Protest Song, National Theatre
Thursday 19th December 2013
Whatever happened to political theatre? About a year after the Coalition Government heaved itself into power, there appeared a fistful of plays fuelled by anger against austerity. Then a sudden silence. Is anger not entertaining enough? Does it threaten the funding of theatre-makers? Now, finally, here are a couple of overtly political plays, one in the commercial West End and the other in the alternative Shed space at the National Theatre. But what are their politics like?
The Duck House, at the Vaudeville Theatre, is written by television gagsters Dan Patterson and Colin Swash, and is a humorous satire about Westminster politics, set in the days of the MPs’ expenses scandal in 2009. So while the piece can’t be accused of being very timely, the fact that it is a retrospective provides plenty of ironic and richly humorous jokes. As you’d expect from the penmen behind Have I Got News for You and Mock the Week, the piss-takes of Gordon Brown and Nick Clegg are populist — and certainly popular with audiences. At the same time, there’s a relentless cynicism here that gets a bit tedious after a while. Oddly enough, there’s a lack not only of subtlety, but also of real passion. There’s a lot of frantic activity, but no real human feeling. Yuck.
Over at the National Theatre, Tim Price’s Protest Song — well directed by Polly Findlay — is based on a good, if rather troubling, problematic idea. Danny is a rough sleeper who lives in the vicinity of St Paul’s cathedral. One day in 2011 he wakes up to find that the Occupy protest movement has set up camp right next to his home. What follows is a series of encounters with the middle-class activists that results in Danny helping out, and then falling out with them.

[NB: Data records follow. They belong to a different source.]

(** What [next_permutation] does, on the array cut at the pivot [x] and at
    the cell [y] it is swapped with. *)
Lemma next_permutation_shape arr n :
  (n <= length arr)%nat ->
  match next_permutation arr n with
  | (arr', false) => arr' = arr /\ Sorted Z.ge (take n arr)
  | (arr', true) =>
      exists p x s1 y s2,
        take n arr = p ++ x :: s1 ++ y :: s2 /\
        x < y /\ Sorted Z.ge (s1 ++ y :: s2) /\ Forall (fun z => z <= x) s2 /\
        arr' = p ++ y :: reverse (s1 ++ x :: s2) ++ drop n arr
  end.
Proof.
  intros Hn. unfold next_permutation.
  pose proof (find_pivot_spec arr (n - 1)) as Hpivot.
  destruct (find_pivot arr (n - 1)) as [i|].
  - destruct Hpivot as (Hi & Hlt & Hdesc).
    destruct (find_successor_spec arr (cell arr i) (S i) (n - 1)
                ltac:(lia) Hlt) as (Hj & Hxj & Hrest).
    set (j := find_successor arr (cell arr i) (n - 1)) in *.
    set (l := take n arr).
    assert (Hl : length l = n) by (unfold l; rewrite length_take; lia).
    assert (Hcell : forall m, (m < n)%nat -> cell l m = cell arr m).
    { intros m Hm. by apply cell_take. }
    pose proof (split_two l i j ltac:(lia)) as Hsplit.
    rewrite !Hcell in Hsplit by lia.
    set (p := take i l) in *.
    set (s1 := take (j - i - 1) (drop (S i) l)) in *.
    set (s2 := drop (S j) l) in *.
    assert (Lp : length p = i) by (unfold p; rewrite length_take; lia).
    assert (L1 : length s1 = (j - i - 1)%nat).
    { unfold s1. rewrite length_take, length_drop. lia. }
    assert (L2 : length s2 = (n - 1 - j)%nat).
    { unfold s2. rewrite length_drop. lia. }
    exists p, (cell arr i), s1, (cell arr j), s2.
    split; [exact Hsplit|]. split; [done|].
    split.
    { apply sorted_of_cells. intros m Hm.
      rewrite length_app in Hm. simpl in Hm.
      assert (Hshift : forall k, (k < n - S i)%nat ->
                cell (s1 ++ cell arr j :: s2) k = cell arr (S i + k)).
      { intros k Hk. rewrite <- (Hcell (S i + k)%nat) by lia.
        rewrite Hsplit.
        replace (p ++ cell arr i :: s1 ++ cell arr j :: s2)
          with ((p ++ [cell arr i]) ++ s1 ++ cell arr j :: s2)
          by (by rewrite <- app_assoc).
        replace (S i + k)%nat with (length (p ++ [cell arr i]) + k)%nat
          by (rewrite length_app; simpl; lia).
        by rewrite cell_app_r. }
      rewrite !Hshift by lia.
      replace (S i + S m)%nat with (S (S i + m)) by lia.
      apply Hdesc. lia. }
    split.
    { apply Forall_lookup. intros k z Hz.
      assert (Hk : (k < length s2)%nat) by (by apply lookup_lt_Some in Hz).
      assert (z = cell arr (S j + k)) as ->.
      { rewrite <- Hcell by lia. unfold s2 in Hz. rewrite lookup_drop in Hz.
        unfold cell. by rewrite Hz. }
      apply Hrest. lia. }
    assert (Harr : arr = p ++ cell arr i :: s1 ++ cell arr j :: s2 ++ drop n arr).
    { rewrite <- (take_drop n arr) at 1. fold l. rewrite Hsplit at 1.
      rewrite <- ?app_assoc. simpl. by rewrite <- ?app_assoc. }
    pose proof (swap_reverse_app p (cell arr i) s1 (cell arr j) s2 (drop n arr) n)
      as Hstep.
    rewrite <- Harr in Hstep. rewrite Lp, L1 in Hstep.
    replace (i + S (j - i - 1))%nat with j in Hstep by lia.
    apply Hstep. rewrite <- Hsplit. done.
  - split; [done|]. apply sorted_of_cells. intros m Hm.
    rewrite length_take in Hm. rewrite !cell_take by lia.
    apply Hpivot. lia.
Qed.
End NextPermutation.

(** ** [next_permutation] and the lexicographic order *)

Lemma ss_app_inv {A : Type} (R : A -> A -> Prop) (l1 l2 : list A) :
  StronglySorted R (l1 ++ l2) ->
  StronglySorted R l1 /\ StronglySorted R l2 /\
  Forall (fun a => Forall (R a) l2) l1.
Proof.
  induction l1 as [|a l1 IH]; simpl; intros Hs.
  - split; [constructor|]. split; [done | constructor].
  - apply StronglySorted_inv in Hs as [Hs Ha].
    destruct (IH Hs) as (H1 & H2 & H12).
    apply Forall_app in Ha as [Ha1 Ha2].
    split; [by constructor|]. split; [done|]. by constructor.
Qed.

Lemma ss_app {A : Type} (R : A -> A -> Prop) (l1 l2 : list A) :
  StronglySorted R l1 -> StronglySorted R l2 ->
  Forall (fun a => Forall (R a) l2) l1 ->
  StronglySorted R (l1 ++ l2).
Proof.
  induction l1 as [|a l1 IH]; simpl; intros H1 H2 H12; [done|].
  apply StronglySorted_inv in H1 as [H1 Ha].
  apply Forall_cons_1 in H12 as [Ha2 H12].
  constructor; [by apply IH|]. apply Forall_app. by split.
Qed.

Lemma ss_reverse {A : Type} (R : A -> A -> Prop) (l : list A) :
  StronglySorted R l -> StronglySorted (flip R) (reverse l).
Proof.
  induction l as [|a l IH]; intros Hs; [constructor|].
  apply StronglySorted_inv in Hs as [Hs Ha].
  rewrite reverse_cons. apply ss_app.
  { by apply IH. }
  { repeat constructor. }
  apply Forall_forall. intros b Hb. rewrite elem_of_reverse in Hb.
  constructor; [|constructor]. rewrite Forall_forall in Ha. unfold flip.
  by apply Ha.
Qed.

Lemma ss_impl {A : Type} (R R' : A -> A -> Prop) (l : list A) :
  (forall a b, R a b -> R' a b) -> StronglySorted R l -> StronglySorted R' l.
Proof.
  intros Himpl. induction 1 as [|a l Hs IH Ha]; constructor; [done|].
  eapply Forall_impl; [exact Ha|]. intros b. apply Himpl.
Qed.

Lemma sorted_ge_strong (l : list Z) : Sorted Z.ge l -> StronglySorted Z.ge l.
Proof. apply Sorted_StronglySorted. intros a b c. lia. Qed.

Section LexOrder.
Import NextPerm.

Lemma lex_lt_irrefl l : ~ lex_lt l l.
Proof.
  induction l as [|a l IH]; intros Hl; inversion Hl; subst; [lia | done].
Qed.

Lemma lex_lt_length a b : lex_lt a b -> a <> [] /\ b <> [].
Proof. by intros []. Qed.

(** Two arrays of one length are equal or one is below the other. *)
Lemma lex_lt_trichotomy : forall a b,
  length a = length b -> lex_lt a b \/ a = b \/ lex_lt b a.
Proof.
  induction a as [|x a IH]; intros [|y b] Hlen; try done; [by right; left|].
  destruct (Z.lt_trichotomy x y) as [Hlt | [-> | Hgt]].
  - left. by constructor.
  - destruct (IH b ltac:(by injection Hlen)) as [H1 | [-> | H2]].
    + left. by constructor.
    + by right; left.
    + right; right. by constructor.
  - right; right. by constructor.
Qed.

Lemma lex_lt_app pre a b : lex_lt a b -> lex_lt (pre ++ a) (pre ++ b).
Proof. intros Hlt. induction pre; simpl; [done | by constructor]. Qed.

Of course, this is fiction and an entertainment, so Danny — who in real life would be a smelly and difficult character to talk to — is played with enormous charm by Rhys Ifans in what is basically a short one-man show. Although the play doesn’t explore the ethics of making a play out of the misery of a rough sleeper, it does tell a good story and Ifans’s interaction with the audience occasionally feels a bit risky, a bit edgy. Danny begs for money from audience members, has a mobile phone and asks spectators for their digits, and talks directly to all and sundry. Occasionally, he screams at us.
It may be provocative, a bit unpleasant, but somehow you can’t forget that this is a star actor and that his satirical take on politics — he uses the c-word to describe London Mayor Boris Johnson and then gets the audience to chant the same insult, over and over again — is all Tim Price’s. And all rather rather puerile.
Danny gets involved in the everyday life of Occupy, but his rough-sleeper lifestyle proves incompatible with the straighter nine-to-five routines of the middle-class protestors. Although he participates in the big meetings, he gets criticised for making too much noise at night, and for bringing drink into the food tent.
But although it is a strong image to have Danny, a symbol of inequality, juxtaposed with protestors who want to end that inequality, the play ends on a particularly sour note that the audience, on the night I saw the show, cheered to the roof. Once again, this seems both masochistic and cynical: insult the middle classes and they will applaud you! To me it seems like another example of a tendency in theatre during the age of austerity that I would describe as soft socialism. Liberal middle-class spectators want so badly to be radical that they cheer any gesture that plays up to this need. Meanwhile, I am still waiting for some real political theatre.